Serbian leaders under pressure over arms deals revelations
25,000 Serbs sign petition to demand whistleblower’s release from house arrest
Serbian president Aleksandar Vucic: Opposition parties say the scandal shows how graft and cronyism have flourished under Mr Vucic. Photograph: Costas Baltas/Reuters
Serbian authorities are under pressure to end the house arrest of a whistleblower who exposed shady arms deals allegedly involving the father of interior minister Nebojsa Stefanovic, a close ally of president Aleksandar Vucic.
Aleksandar Obradovic was arrested in September after leaking documents that appeared to show that a firm linked to Branko Stefanovic was securing cut-price weapons for resale from a state-owned Serbian arms maker called Krusik.
Amid protests and civil society outrage, Mr Obradovic was freed from detention in October, and on Monday activists delivered a petition with 25,000 signatures to the Serbian prosecutor’s office demanding his release from house arrest.

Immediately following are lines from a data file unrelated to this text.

(** * gobyexample: the generics + reflection sorters and the generic List

    A shallow embedding of

    - [examples/generics/generics.go]: the comparator factories
      [NewStringSorter], [NewIntSorter] and [NewGenericSorter], the in-place
      sorters [SortByStringField], [SortByIntField], [SortByFloatField] and
      [SortWithComparator], the sorters written out for [Person] and
      [Product], [SlicesIndex], and the singly-linked [List] with [Push]
      and [AllElements];
    - [examples/range-over-iterators/range-over-iterators.go]: the same
      [List] with the iterator [All], and the iterator [genFib];
    - [examples/channel-directions/channel-directions.go]: [ping] and
      [pong].

    The sorters reach into their operands through package [reflect]; the
    part of [reflect.Value] that the source calls ([FieldByName], [Kind],
    [String], [Int], [Float]) is modelled on a tagged union of values.  A
    call that panics in Go has the explicit outcome [Panic] here.  The list
    lives in a heap of cells, so that [tail] and the [next] of the last but
    one cell are two names of one cell. *)

From Stdlib Require Import ZArith Floats.SpecFloat.
From stdpp Require Import gmap strings list sorting.

Local Open Scope string_scope.
Local Open Scope list_scope.
Local Open Scope nat_scope.
#[local] Set Warnings "-register-all".

(** * Part I: the program *)

(** ** Package reflect, as far as the sorters use it *)

(** [reflect.Kind], in the order of the Go enumeration. *)
Inductive Kind : Type :=
| Invalid | Bool
| Int | Int8 | Int16 | Int32 | Int64
| Uint | Uint8 | Uint16 | Uint32 | Uint64 | Uintptr
| Float32 | Float64 | Complex64 | Complex128
| Array | Chan | Func | Interface | Map | Pointer | Slice
| String_ | Struct | UnsafePointer.

(** [reflect.ValueError]: the method that was called and the kind of the
    receiver.  Every panic of the modelled methods carries one. *)
Record ValueError : Type := mkValueError { Method : string; ErrKind : Kind }.

(** The outcome of a Go call that may panic. *)
Inductive Result (A : Type) : Type :=
| Ok (a : A)
| Panic (e : ValueError).
Arguments Ok {A} a.
Arguments Panic {A} e.

(** Sequencing: a panic aborts what follows.  stdpp's [x ← r; k] is the
    notation for it. *)
#[global] Instance Result_ret : MRet Result := fun A a => Ok a.
#[global] Instance Result_bind : MBind Result := fun A B k r =>
  match r with
  | Ok a => k a
  | Panic e => Panic e
  end.
Lemma loaded_sortEdges n comp mflag :
  0 ≤ n < FileGraph.size graph →
  runM (sortEdges L n comp mflag)
    = Some (structureFromGraph dflt
              (reordered graph (Z.to_nat n)
                 (std_sort comp (FileGraph.neighbor_edges graph n))),
            node_trace mflag [n]).
Proof.
  intros Hn. destruct (loaded_node_Z graph n Hn) as (k & -> & Hk).
  rewrite Nat2Z.id.
  set (nb := FileGraph.neighbor_edges graph (Z.of_nat k)) in *.
  set (nb' := std_sort comp nb).
  assert (Hlen : length nb' = length nb)
    by (unfold nb'; by rewrite std_sort_perm).
  rewrite (reordered_load dflt graph k nb nb' Hk Hlen).
  unfold sortEdges.
  erewrite runM_bind
    by (apply acquire_node_spec, (loaded_node dflt graph k _ Hk)).
  erewrite runM_bind
    by (apply runM_lift, (loaded_raw_begin dflt graph k _ Hk)).
  erewrite runM_bind
    by (apply runM_lift, (loaded_raw_end dflt graph k _ Hk)).
  pose proof (loaded_edgeDst dflt graph k _ Hk) as Hd.
  pose proof (loaded_edgeData dflt graph k _ Hk) as Hw.
  assert (Hb : Z.to_nat (before a k) = length (concat (take k a))).
  { unfold before. lia. }
  assert (He : Z.to_nat (before a (S k) - before a k) = length nb).
  { rewrite (before_S _ _ _ Hk). lia. }
  assert (Hr : edge_sort_range L (before a k) (before a (S k)) = Some nb).
  { unfold edge_sort_range. rewrite decide_True.
    - rewrite Hb, He, Hd, Hw. f_equal.
      rewrite <- (length_fmap fst (concat (take k a))) at 1.
      rewrite <- (length_fmap snd (concat (take k a))).
      rewrite !drop_app_length.
      rewrite <- (length_fmap fst nb) at 1.
      rewrite <- (length_fmap snd nb).
      rewrite !take_app_length. apply zip_fst_snd'.
    - rewrite (before_S _ _ _ Hk). unfold before.
      rewrite Hd, Hw, !length_app, !length_fmap. lia. }
  erewrite runM_bind by (apply runM_lift, Hr).
  fold nb'. simpl. rewrite !app_nil_r. do 2 f_equal.
  unfold splice. rewrite Hb, !length_fmap, Hlen. simpl in Hd, Hw. f_equal.
  - rewrite Hd.
    rewrite <- (length_fmap fst (concat (take k a))) at 1 2.
    rewrite take_app_length. do 2 f_equal.
    rewrite <- (length_fmap fst nb), <- length_app.
    rewrite app_assoc. by rewrite drop_app_length.
  - rewrite Hw.
    rewrite <- (length_fmap snd (concat (take k a))) at 1 2.
    rewrite take_app_length. do 2 f_equal.
    rewrite <- (length_fmap snd nb), <- length_app.
    rewrite app_assoc. by rewrite drop_app_length.
Qed.

Lemma out_edges_none_indices (g g' : LC_CSR_Graph.t NodeTy EdgeTy) N :
  edgeIndData g = edgeIndData g' →
  runM (out_edges g N NONE) = runM (out_edges g' N NONE).
Proof.
  intros H. unfold out_edges, edge_begin, edge_end, raw_neighbor_begin,
    raw_neighbor_end, acquire_node. simpl. by rewrite H.
Qed.

Lemma reordered_neighbors k nb nb' src :
  a !! k = Some nb → nb' ≡ₚ nb →
  ∀ dst, dst ∈ FileGraph.neighbors (reordered graph k nb') src
         ↔ dst ∈ FileGraph.neighbors graph src.
Proof.
  intros Hk Hp dst. unfold FileGraph.neighbors, FileGraph.neighbor_edges,
    reordered, aget. simpl.
  case_decide; [|done].
  destruct (decide (Z.to_nat src = k)) as [<-|Hne].
  - rewrite list_lookup_insert_eq by (by eapply lookup_lt_Some).
    rewrite Hk. simpl. by rewrite Hp.
  - by rewrite list_lookup_insert_ne.
Qed.

Lemma loaded_out_of_range N :
  ¬ (0 ≤ N < FileGraph.size graph) → raw_neighbor_end L N = None.
Proof.
  intros HN. unfold raw_neighbor_end, aget. simpl.
  case_decide; [|done]. apply lookup_ge_None.
  unfold FileGraph.edge_id. rewrite offsets_length, length_fmap.
  unfold FileGraph.size in HN. lia.
Qed.

End csr_members.
End GraphMemberFacts.

Module InOutFacts.
Import Runtime GraphFacts GraphMemberFacts InOutGraphImpl.
Import LC_CSR_InOutGraph_members.
Local Open Scope Z_scope.

Lemma runM_bind_unfold {A B} (f : A → M B) (m : M A) :
  runM (m ≫= f)
  = match runM m with
    | None => None
    | Some (x, tr) =>
        match runM (f x) with
        | None => None
        | Some (y, tr') => Some (y, tr ++ tr')
        end
    end.
Proof. done. Qed.

Lemma u32_small x : 0 ≤ x ≤ UINT32_MAX → u32 x = x.
Proof. unfold u32, UINT32_MAX. intros. apply Z.mod_small. lia. Qed.

(** The edges of a node of a graph with at most [2 ^ 32] edges fit
    [uint32_t]. *)
Lemma loaded_edges_small {EdgeTy} (graph : FileGraph.t EdgeTy) n :
  FileGraph.sizeEdges graph ≤ UINT32_MAX + 1 →
  0 ≤ n < FileGraph.size graph →
  Forall (λ ni, 0 ≤ ni ≤ UINT32_MAX)
    (seqZ (before (FileGraph.adj graph) (Z.to_nat n))
          (FileGraph.degree graph n)).
Proof.
  intros HE Hn. destruct (loaded_node_Z graph n Hn) as (k & -> & Hk).
  rewrite Nat2Z.id. apply Forall_forall. intros x Hx%elem_of_seqZ.
  pose proof (before_S _ _ _ Hk) as HS.
  pose proof (before_le (FileGraph.adj graph) (S k)) as Hle.
  unfold FileGraph.degree in Hx. unfold FileGraph.sizeEdges in HE.
  unfold before in *. lia.
Qed.

Lemma reordered_sizeEdges {EdgeTy} (graph : FileGraph.t EdgeTy) k nb nb' :
  FileGraph.adj graph !! k = Some nb → nb' ≡ₚ nb →
  FileGraph.sizeEdges (reordered graph k nb') = FileGraph.sizeEdges graph.
Proof.
  intros Hk Hp. unfold FileGraph.sizeEdges, reordered. simpl.
  rewrite insert_take_drop by (by eapply lookup_lt_Some).
  rewrite (concat_split _ _ _ Hk), !concat_app, !length_app.
  simpl. rewrite !length_app, Hp. done.
Qed.

Section inout.
Context {NodeTy EdgeTy : Type}.
Implicit Types (g : t NodeTy EdgeTy) (v : LC_CSR_Graph.t NodeTy EdgeTy).

Lemma in_view_inv g v :
  in_view g = Some v →
  in_edgeIndData g = Some (LC_CSR_Graph.edgeIndData v) ∧
  in_edgeDst g = Some (LC_CSR_Graph.edgeDst v) ∧
  in_edgeData g = Some (LC_CSR_Graph.edgeData v) ∧
  LC_CSR_Graph.nodeData v = LC_CSR_Graph.nodeData (super g).
Proof.
  unfold in_view. intros H.
  destruct (in_edgeIndData g), (in_edgeDst g), (in_edgeData g);
    simplify_eq/=; done.
Qed.
Lemma missing_id_changes_nothing_witness :
  let req := Scenario.admin [("id", VStr "")] in
  app Scenario.cfg (Scenario.at_ "2") POST_admin_supprimerUtilisateur req Scenario.enrolled
  = ({| status := 400; sent := Message false "id requis" |}, Scenario.enrolled)
  /\ app Scenario.cfg (Scenario.at_ "2") POST_admin_refuserPaiement req Scenario.paid
     = ({| status := 400; sent := Message false "paiementId requis" |}, Scenario.paid).
Proof.
  intros req. split.
  - apply (missing_id_changes_nothing Scenario.cfg (Scenario.at_ "2") req Scenario.enrolled);
      [split; [discriminate | reflexivity] | reflexivity].
  - apply (missing_id_changes_nothing Scenario.cfg (Scenario.at_ "2") req Scenario.paid);
      [split; [discriminate | reflexivity] | reflexivity].
Defined.

(** ** Refusing a listing *)

Lemma or_else_absent (v d : value) : truthy v = false -> or_else v d = d.
Proof. unfold or_else. now intros ->. Qed.

(** X4. Refusing the listing found puts it in status [refuse], whatever its
    status was, with the reason given - the empty string when none is given
    or when it is falsy - in place of any earlier reason; every other field
    and every other listing is as before. *)
Theorem refusal_sets_status_and_reason (cfg : config) (o : oracle) (req : request)
    (w : world) (m : Maison.t) :
  let id := prop (body req) "id" in
  let raison := prop (body req) "raison" in
  let w' := snd (app cfg o POST_admin_refuserMaison req w) in
  authorized cfg req ->
  truthy id = true ->
  find (fun x => same_id (Maison.id x) id) (collection MAISONS_FILE w) = Some m ->
  collection MAISONS_FILE w'
  = assign (fun x => same_id (Maison.id x) id) (maison_refused raison)
           (collection MAISONS_FILE w)
  /\ find (fun x => same_id (Maison.id x) id) (collection MAISONS_FILE w')
     = Some (maison_refused raison m)
  /\ Maison.statut (maison_refused raison m) = refuse
  /\ (truthy raison = false -> Maison.refuseReason (maison_refused raison m) = VStr "")
  /\ (forall s, raison = VStr s -> s <> "" ->
                Maison.refuseReason (maison_refused raison m) = VStr s).
Proof.
  intros id raison w' Hauth Hid Hfind. subst w'.
  assert (E : collection MAISONS_FILE (snd (app cfg o POST_admin_refuserMaison req w))
              = assign (fun x => same_id (Maison.id x) id) (maison_refused raison)
                       (collection MAISONS_FILE w)).
  { rewrite (refuserMaison_found cfg o req w m Hauth Hid Hfind).
    unfold collection at 1. cbn [snd content MAISONS_FILE maisons_json json].
    apply map_assign.
    - intros x. apply (collection_fixed MAISONS_FILE w x settled_maisons).
    - intros x Hx. now apply Maison_json_refuser. }
  rewrite E. split; [reflexivity|]. split.
  - apply find_assign; [exact Hfind|].
    apply find_some in Hfind as [_ H]. destruct m; exact H.
  - split; [reflexivity|]. split.
    + intros H. unfold maison_refused. rewrite (or_else_absent _ _ H). reflexivity.
    + intros s -> Hs. unfold maison_refused, or_else. simpl.
      destruct (String.eqb_spec s ""); [contradiction|reflexivity].
Qed.

Lemma refusal_sets_status_and_reason_witness :
  let again := Scenario.admin [("id", VStr "uuid-1")] in
  find (fun x => same_id (Maison.id x) (VStr "uuid-1"))
       (collection MAISONS_FILE
          (snd (app Scenario.cfg (Scenario.at_ "3") POST_admin_refuserMaison again
                    Scenario.refused)))
  = Some (maison_refused VUndef Scenario.refused_listing)
  /\ Maison.refuseReason (maison_refused VUndef Scenario.refused_listing) = VStr "".
Proof.
  intros again.
  destruct (refusal_sets_status_and_reason Scenario.cfg (Scenario.at_ "3") again
              Scenario.refused Scenario.refused_listing)
    as (_ & H1 & _ & H2 & _).
  - split; [discriminate | reflexivity].
  - reflexivity.
  - reflexivity.
  - split; [exact H1|]. apply H2. reflexivity.
Defined.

The high court in Belgrade will rule on his further detention on Wednesday.
Police accuse Mr Obradovic of leaking trade secrets from Krusik, while Mr Vucic has said he is not a whistleblower but part of opposition attacks on the government, and Serbian defence minister Aleksandar Vulin has dubbed him a spy.
Opposition parties say the scandal shows how graft and cronyism have flourished under Mr Vucic and highlights the “state capture” of the judiciary, prompting them to threaten to boycott next year’s parliamentary elections.
“I know the truth about the arms trade and they know that well,” Mr Obradovic said of government officials who have denounced him.
“And the truth is so clear, simple and, I’m afraid, dangerous and painful for all of them,” he told the Danas newspaper in an interview published on Tuesday.
This shows that the judiciary is being abused to serve the regime of president Aleksandar Vucic
Serbian prime minister Ana Brnabic said on Sunday that Mr Obradovic was not a whistleblower because he had not complained to the Serbian authorities but leaked documents to a Bulgarian portal called Arms Watch, while on Tuesday Mr Vulin said the affair was “not a scandal but an operation”, hinting at the involvement of a foreign intelligence agency.
Mr Obradovic told the Balkan Insight news service in October that he had tried to tell Krusik executives and trade unions about the alleged wrongdoing, but did not trust the state authorities to deal with it.
Mr Stefanovic rejects the claims about his father and appears to remain close to Mr Vucic, who also refused to sack his finance minister and friend Sinisa Mali when Belgrade University ruled last month that he had plagiarised his doctoral thesis.
“Despite glaring evidence of widespread corruption, the only response from the public prosecutor has been to place the scandal’s whistleblower . . . in custody,” Serbian opposition leaders Dragan Djilas, Nebojsa Zelenovic and Dejan Nikolic said in an opinion piece on Tuesday.
“This shows that the judiciary is being abused to serve the regime of president Aleksandar Vucic,” they wrote on the Euractiv website.
“We therefore urge EU leaders to help us achieve the following: Media freedom. Free and fair elections. An independent and functioning judiciary. Only by achieving this, can we realise our European future.”